======== Data provided ========
(* ===== verification/ExtendCircuitFacts.v ===== *)
(** * Theorems about the extension of circuits by relays

    The choice of a channel is the choice of a best one; a request to extend a circuit goes to the relay it names and to no other, with the handshake
    it carries, or waits for a connection; and what waits is sent when a connection is there. *)
From stdpp Require Import gmap.
From S2P Require Import Prelude ParseInt DiOps Strings Endian Address Cells RelayCell Sendme SendmeFacts CellExtensions LinkSpec CircuitCells CircuitCellsFacts ExtendCircuit.

(** ** Channels of one identity *)
Definition chan_ok (chan : channel) : Prop := methods_set chan = true /\ length (identity_digest chan) = 20%nat /\ length (ed25519_identity chan) = 32%nat.
Definition idmap_ok (m : channel_idmap) : Prop :=
  forall d l, idmap_find m d = Some l -> Forall (fun chan => chan_ok chan /\ identity_digest chan = d) l.

Lemma memeq_whole (a b : bytes) (n : nat) : length a = n -> length b = n -> tor_memeq a b n = Ok (if bool_decide (a = b) then 1 else 0).
Proof. intros Ha Hb. rewrite tor_memeq_ok by lia. unfold fast_memeq. by rewrite !take_ge by lia. Qed.

(** The target of an extension, and which channels serve it. *)
Record target := mk_target { tg_rsa : bytes; tg_ed : bytes; tg_ipv4 : option tor_addr; tg_ipv6 : option tor_addr }.
Definition target_ok (t : target) : Prop := length (tg_rsa t) = 20%nat /\ length (tg_ed t) = 32%nat.

Definition at_target (t : target) (chan : channel) : bool :=
  match tg_ipv4 t with Some a => channel_tls_matches_target_method chan a | None => false end
  || match tg_ipv6 t with Some a => channel_tls_matches_target_method chan a | None => false end.
Definition same_keys (t : target) (chan : channel) : bool :=
  bool_decide (tg_rsa t = identity_digest chan) && bool_decide (tg_ed t = ed25519_identity chan).
Definition eligible (t : target) (chan : channel) : bool :=
  channel_is_open chan && negb (is_client chan) && same_keys t chan && negb (is_bad_for_new_circs chan)
  && (channel_tls_is_canonical_method chan || at_target t chan).
(** A connection that is being made to an address of the target. *)
Definition in_progress (t : target) (chan : channel) : bool :=
  negb (channel_condemned chan) && negb (channel_is_open chan) && negb (is_client chan) && same_keys t chan && at_target t chan.

(** ** The order of channels *)
Definition b2n (b : bool) : Z := if b then 1 else 0.
Definition quality (chan : channel) : list Z :=
  [b2n (negb (is_bad_for_new_circs chan)); b2n (channel_tls_is_canonical_method chan); b2n (is_canonical_to_peer chan);
   - timestamp_created chan; channel_num_circuits chan].
Fixpoint lex_gt (a b : list Z) : bool :=
  match a, b with
  | x :: a, y :: b => (y <? x) || ((x =? y) && lex_gt a b)
  | _, _ => false
  end.

Lemma lex_gt_trans (a : list Z) : forall b c, lex_gt a b = true -> lex_gt b c = true -> lex_gt a c = true.
Proof.
  induction a as [|x a IH]; intros [|y b] [|z c]; try done. cbn. rewrite !orb_true_iff, !andb_true_iff, !Z.ltb_lt, !Z.eqb_eq.
  intros [H1|[-> H1]] [H2|[-> H2]]; [left; lia|by left|by left|]. right. split; [done|]. by eapply IH.
Qed.

Lemma lex_gt_irrefl (a : list Z) : lex_gt a a = false.
Proof. induction a as [|x a IH]; [done|]. cbn. by rewrite Z.ltb_irrefl, Z.eqb_refl. Qed.

Lemma is_better_ok (a b : channel) : chan_ok a -> chan_ok b -> channel_is_better a b = Ok (lex_gt (quality a) (quality b)).
Proof.
  intros (Ha & _) (Hb & _). unfold channel_is_better, channel_is_canonical, quality, channel_num_circuits. rewrite Ha, Hb. cbn [tor_assert obind lex_gt].
  destruct (is_bad_for_new_circs a), (is_bad_for_new_circs b); cbn [negb andb b2n Z.ltb Z.eqb Z.compare orb]; try reflexivity;
    destruct (channel_tls_is_canonical_method a), (channel_tls_is_canonical_method b); cbn [negb andb b2n Z.ltb Z.eqb Z.compare orb]; try reflexivity;
    destruct (is_canonical_to_peer a), (is_canonical_to_peer b); cbn [negb andb b2n Z.ltb Z.eqb Z.compare orb]; try reflexivity; f_equal;
    destruct (Z.ltb_spec (timestamp_created a) (timestamp_created b)), (Z.ltb_spec (timestamp_created b) (timestamp_created a)),
      (Z.ltb_spec (- timestamp_created b) (- timestamp_created a)), (Z.eqb_spec (- timestamp_created a) (- timestamp_created b)); try lia; cbn [orb andb]; try reflexivity;
    by rewrite andb_false_r, orb_false_r.
Qed.

(** ** The walk *)
Definition walk_inv (t : target) (seen : list channel) (w : walk) : Prop :=
  match best w with
  | Some b => In b seen /\ eligible t b = true /\ forall x, In x seen -> eligible t x = true -> lex_gt (quality x) (quality b) = false
  | None => forall x, In x seen -> eligible t x = false
  end /\ 0 <= n_inprogress_goodaddr w /\ (n_inprogress_goodaddr w = 0 <-> existsb (in_progress t) seen = false).

Lemma identity_ok (t : target) (chan : channel) : target_ok t -> chan_ok chan ->
  channel_remote_identity_matches chan (Some (tg_rsa t)) (Some (tg_ed t)) = Ok (same_keys t chan).
Proof.
  intros (Hr & He) (_ & Hi & Hd). unfold channel_remote_identity_matches, same_keys. rewrite !memeq_whole by done. cbn [obind].
  destruct (bool_decide (tg_rsa t = _)); [|done]. by destruct (bool_decide (tg_ed t = _)).
Qed.

Lemma in_snoc {A} (x y : A) (l : list A) : In x (l ++ [y]) <-> In x l \/ x = y.
Proof. rewrite in_app_iff. cbn. intuition. Qed.

Lemma progress_step (t : target) (seen : list channel) (n n' : Z) (chan : channel) : 0 <= n -> (n = 0 <-> existsb (in_progress t) seen = false) ->
  n' = n + b2n (in_progress t chan) -> 0 <= n' /\ (n' = 0 <-> existsb (in_progress t) (seen ++ [chan]) = false).
Proof.
  intros H0 Hn ->. rewrite existsb_app. cbn [existsb]. rewrite orb_false_r, orb_false_iff. unfold b2n. destruct (in_progress t chan).
  - split; [lia|]. split; [lia|by intros [_ ?]].
  - rewrite Z.add_0_r, Hn. tauto.
Qed.

Lemma walk_skip (t : target) (seen : list channel) (w w' : walk) (chan : channel) : walk_inv t seen w -> eligible t chan = false ->
  best w' = best w -> n_inprogress_goodaddr w' = n_inprogress_goodaddr w + b2n (in_progress t chan) -> walk_inv t (seen ++ [chan]) w'.
Proof.
  intros (Hb & H0 & Hn) He Eb En. unfold walk_inv. rewrite Eb. split; [|by eapply progress_step].
  destruct (best w) as [b|].
  - destruct Hb as (Hi & Heb & Hm). split; [apply in_snoc; by left|]. split; [done|]. intros x [Hx| ->]%in_snoc Hex; [by apply Hm|congruence].
  - intros x [Hx| ->]%in_snoc; [by apply Hb|done].
Qed.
========
:: Problem to work on ::
Transcribe each line of the data above, unaltered, from the one where "Definition in_progress (t" appears to the one where "induction a as [|x a IH]; intros" appears, inclusive of both.

:: Reply ::
Definition in_progress (t : target) (chan : channel) : bool :=
  negb (channel_condemned chan) && negb (channel_is_open chan) && negb (is_client chan) && same_keys t chan && at_target t chan.

(** ** The order of channels *)
Definition b2n (b : bool) : Z := if b then 1 else 0.
Definition quality (chan : channel) : list Z :=
  [b2n (negb (is_bad_for_new_circs chan)); b2n (channel_tls_is_canonical_method chan); b2n (is_canonical_to_peer chan);
   - timestamp_created chan; channel_num_circuits chan].
Fixpoint lex_gt (a b : list Z) : bool :=
  match a, b with
  | x :: a, y :: b => (y <? x) || ((x =? y) && lex_gt a b)
  | _, _ => false
  end.

Lemma lex_gt_trans (a : list Z) : forall b c, lex_gt a b = true -> lex_gt b c = true -> lex_gt a c = true.
Proof.
  induction a as [|x a IH]; intros [|y b] [|z c]; try done. cbn. rewrite !orb_true_iff, !andb_true_iff, !Z.ltb_lt, !Z.eqb_eq.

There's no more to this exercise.